The home dept clerk told me to not use a mineral spirits and use pre-stain wood conditioner.

I tried that and I notice it makes the wood grain more visible and give door a yellower look. I am not sure whether to use this or not.

is it good. do i need it .

I aslo applied 2-3 coats of that polyurethane and i dont see that smooth semigloss finish like hadrails.

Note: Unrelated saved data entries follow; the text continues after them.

(** * Work-order index: a shallow embedding of the indexing core

    The development follows [wo_1_simple_implementation.py] (the index, the
    search, the statistics and the export/import of the canonical document)
    and [work_order_indexer.py] (the same index, plus the record normalizer
    [WorkOrderDiscovery._create_work_order_from_data] and its batch loop).

    Python values are modelled as follows:
    - [str] as [string] (the bytes of the text), [List[str]] as [list string];
    - a [dict] whose iteration order is observable (the primary store, a raw
      JSON object) as an insertion-ordered association list; a [dict] that is
      only looked up and counted (assignee, tag and token index) as [gmap];
    - a [set] as [gset];
    - a raised exception as the [Raise] branch of [result];
    - the standard library ([datetime], [hashlib], [re]) by executable
      definitions of the behaviour the code relies on, and the wall clock,
      [strptime], [fromtimestamp] and the optional [dateutil] package as the
      fields of an environment record. *)

From Stdlib Require Import ZArith String Ascii List Lia.
From stdpp Require Import base option list gmap strings pretty lexico sorting.

Set Default Proof Using "Type".
#[local] Set Warnings "-clear-no-such-hyp".

(** ** Exceptions *)

Inductive exn : Type :=
  | ValueError
  | TypeError
  | AttributeError
  | OverflowError
  | OSError.

Inductive result (A : Type) : Type :=
  | Ok (a : A)
  | Raise (e : exn).
Arguments Ok {A} a.
Arguments Raise {A} e.

#[export] Instance result_ret : MRet result := fun A a => Ok a.
#[export] Instance result_fmap : FMap result := fun A B f r =>
  match r with
  | Ok a => Ok (f a)
  | Raise e => Raise e
  end.
#[export] Instance result_bind : MBind result := fun A B k r =>
  match r with
  | Ok a => k a
  | Raise e => Raise e
  end.

Definition of_option {A : Type} (e : exn) (o : option A) : result A :=
  match o with
  | Some a => Ok a
  | None => Raise e
  end.

(** ** Text: [str.lower], [str.strip], [str.split] and [re.findall] *)

Module Text.

Definition code (c : ascii) : nat := nat_of_ascii c.

Definition between (lo hi : nat) (c : ascii) : bool :=
  (lo <=? code c) && (code c <=? hi).

Definition is_upper : ascii -> bool := between 65 90.
Definition is_lower : ascii -> bool := between 97 122.
Definition is_digit : ascii -> bool := between 48 57.

(** [\w] on ASCII text: a letter, a digit or the underscore. *)
Definition is_word_char (c : ascii) : bool :=
  is_upper c || is_lower c || is_digit c || (code c =? 95).

(** The characters [str.strip] removes: space, tab, newline, vertical tab,
    form feed, carriage return and the four separators 28-31. *)
Definition is_space (c : ascii) : bool :=
  (code c =? 32) || between 9 13 c || between 28 31 c.

Definition lower_char (c : ascii) : ascii :=
  if is_upper c then ascii_of_nat (code c + 32) else c.

Fixpoint lower (s : string) : string :=
  match s with
  | EmptyString => EmptyString
  | String c s' => String (lower_char c) (lower s')
  end.

Definition snoc (s : string) (c : ascii) : string := s +:+ String c EmptyString.

(** [re.findall(r'\b\w+\b', s)]: the maximal runs of word characters of [s],
    from left to right.  [cur] is the run being read. *)
Fixpoint findall_words_from (cur : string) (s : string) : list string :=
  match s with
  | EmptyString => if decide (cur = EmptyString) then [] else [cur]
  | String c s' =>
      if is_word_char c then findall_words_from (snoc cur c) s'
      else if decide (cur = EmptyString) then findall_words_from EmptyString s'
      else cur :: findall_words_from EmptyString s'
  end.

Definition findall_words (s : string) : list string :=
  findall_words_from EmptyString s.

(** [sep.join(parts)] *)
Fixpoint join (sep : string) (parts : list string) : string :=
  match parts with
  | [] => EmptyString
  | [p] => p
  | p :: ps => p +:+ sep +:+ join sep ps
  end.

(** [s.split(",")]: never empty, [",".join] is its inverse. *)
Fixpoint split_from (sep : ascii) (cur : string) (s : string) : list string :=
  match s with
  | EmptyString => [cur]
  | String c s' =>
      if decide (c = sep) then cur :: split_from sep EmptyString s'
      else split_from sep (snoc cur c) s'
  end.

Definition split (sep : ascii) (s : string) : list string :=
  split_from sep EmptyString s.

Fixpoint lstrip (s : string) : string :=
  match s with
  | EmptyString => EmptyString
  | String c s' => if is_space c then lstrip s' else s
  end.

Fixpoint rstrip (s : string) : string :=
  match s with
  | EmptyString => EmptyString
  | String c s' =>
      match rstrip s' with
      | EmptyString => if is_space c then EmptyString else String c EmptyString
      | r => String c r
      end
  end.

Definition strip (s : string) : string := rstrip (lstrip s).

(** [s[:n]] *)
Fixpoint prefix (n : nat) (s : string) : string :=
  match n, s with
  | S n', String c s' => String c (prefix n' s')
  | _, _ => EmptyString
  end.

End Text.

(** ** Enumerations and their [.value] strings *)

Inductive WorkOrderStatus : Type :=
  | QUEUED | IN_PROGRESS | COMPLETED | FAILED | CANCELLED
  | PENDING_APPROVAL | ON_HOLD.

Inductive WorkOrderPriority : Type :=
  | LOW | MEDIUM | HIGH | URGENT | CRITICAL.

#[export] Instance WorkOrderStatus_eq_dec : EqDecision WorkOrderStatus.
Proof. solve_decision. Defined.

#[export] Instance WorkOrderPriority_eq_dec : EqDecision WorkOrderPriority.
Proof. solve_decision. Defined.

(** Iteration order of [for status in WorkOrderStatus]. *)
Definition all_statuses : list WorkOrderStatus :=
  [QUEUED; IN_PROGRESS; COMPLETED; FAILED; CANCELLED; PENDING_APPROVAL; ON_HOLD].

Definition all_priorities : list WorkOrderPriority :=
  [LOW; MEDIUM; HIGH; URGENT; CRITICAL].

Definition status_value (s : WorkOrderStatus) : string :=
  match s with
  | QUEUED => "queued"
  | IN_PROGRESS => "in_progress"
  | COMPLETED => "completed"
  | FAILED => "failed"
  | CANCELLED => "cancelled"
  | PENDING_APPROVAL => "pending_approval"
  | ON_HOLD => "on_hold"
  end.

Definition priority_value (p : WorkOrderPriority) : string :=
  match p with
  | LOW => "low"
  | MEDIUM => "medium"
  | HIGH => "high"
  | URGENT => "urgent"
  | CRITICAL => "critical"
  end.

(** [WorkOrderStatus(value)]: the member with that value, [ValueError] when
    there is none. *)
Definition status_of_value (v : string) : result WorkOrderStatus :=
  of_option ValueError (List.find (fun s => bool_decide (status_value s = v)) all_statuses).

Definition priority_of_value (v : string) : result WorkOrderPriority :=
  of_option ValueError (List.find (fun p => bool_decide (priority_value p = v)) all_priorities).

(** ** [datetime]: naive date-times, [isoformat] and [fromisoformat] *)

Module Datetime.

Record t : Type := mk {
  year : N; month : N; day : N;
  hour : N; minute : N; second : N; microsecond : N }.

#[export] Instance eq_dec : EqDecision t.
Proof. solve_decision. Defined.

Definition is_leap (y : N) : bool :=
  ((y mod 4 =? 0) && (negb (y mod 100 =? 0) || (y mod 400 =? 0)))%N.

Definition days_in_month (y m : N) : N :=
  if (m =? 2)%N then (if is_leap y then 29 else 28)%N
  else if ((m =? 4) || (m =? 6) || (m =? 9) || (m =? 11))%N then 30%N
  else 31%N.

(** The range checks of the [datetime] constructor. *)
Definition valid (d : t) : bool :=
  ((1 <=? year d) && (year d <=? 9999) &&
   (1 <=? month d) && (month d <=? 12) &&
   (1 <=? day d) && (day d <=? days_in_month (year d) (month d)) &&
   (hour d <? 24) && (minute d <? 60) && (second d <? 60) &&
   (microsecond d <? 1000000))%N.

Definition digit_char (n : N) : ascii := ascii_of_N (48 + n).

Definition digit_value (c : ascii) : option N :=
  if Text.is_digit c then Some (N_of_ascii c - 48)%N else None.

(** [pad_to k n rest]: the last [k] decimal digits of [n], then [rest]. *)
Fixpoint pad_to (k : nat) (n : N) (rest : string) : string :=
  match k with
  | 0 => rest
  | S k' => pad_to k' (n / 10)%N (String (digit_char (n mod 10)%N) rest)
  end.

(** [d.isoformat()]: [YYYY-MM-DDTHH:MM:SS], followed by [.ffffff] when the
    microsecond is not zero. *)
Definition isoformat (d : t) : string :=
  pad_to 4 (year d) (String "-" (pad_to 2 (month d) (String "-" (pad_to 2 (day d)
    (String "T" (pad_to 2 (hour d) (String ":" (pad_to 2 (minute d) (String ":"
      (pad_to 2 (second d)
         (if (microsecond d =? 0)%N then EmptyString
          else String "." (pad_to 6 (microsecond d) EmptyString)))))))))))).

(** Read exactly [k] decimal digits. *)
Fixpoint take_num (k : nat) (acc : N) (s : string) : option (N * string) :=
  match k with
  | 0 => Some (acc, s)
  | S k' =>
      match s with
      | String c s' => d ← digit_value c; take_num k' (acc * 10 + d)%N s'
      | EmptyString => None
      end
  end.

is winmax bad or am i doing something wrong.

please advise


----------



## smk (Nov 11, 2010)

*pinr door*

I should have said this is interior home office door raised 6 panel
24 inch double


----------



## cabinetman (Jul 5, 2007)

*WELCOME TO THE FORUM*

At this stage of your finish schedule, it's a bit moot to say what you needed or not. I think you meant to say Minwax, not winmax polyurethane. Was it oil base or waterbase? And, was the conditioner for oil base or waterbase?












 









.


----------



## smk (Nov 11, 2010)

I bought MINWAX Fast DRying OIL BASED Polyurethane - Superior durability - clear semi gloss? Is this good stuff or not

The conditioner is MINWAX PRE-STAIN wood conditioner. it does not say whwether oil based on water based but it look oil based.
it says it prepares wood for staining and prevents blotchiness.

I am not staining the door. I just want to apply clear polyurethane. Do i need the conditioner or not?
would it change the color?


----------



## cabinetman (Jul 5, 2007)

smk said:


> I bought MINWAX Fast DRying OIL BASED Polyurethane - Superior durability - clear semi gloss? Is this good stuff or not


Yes, it's pretty good stuff.



smk said:


> The conditioner is MINWAX PRE-STAIN wood conditioner. it does not say whwether oil based on water based but it look oil based.
> it says it prepares wood for staining and prevents blotchiness.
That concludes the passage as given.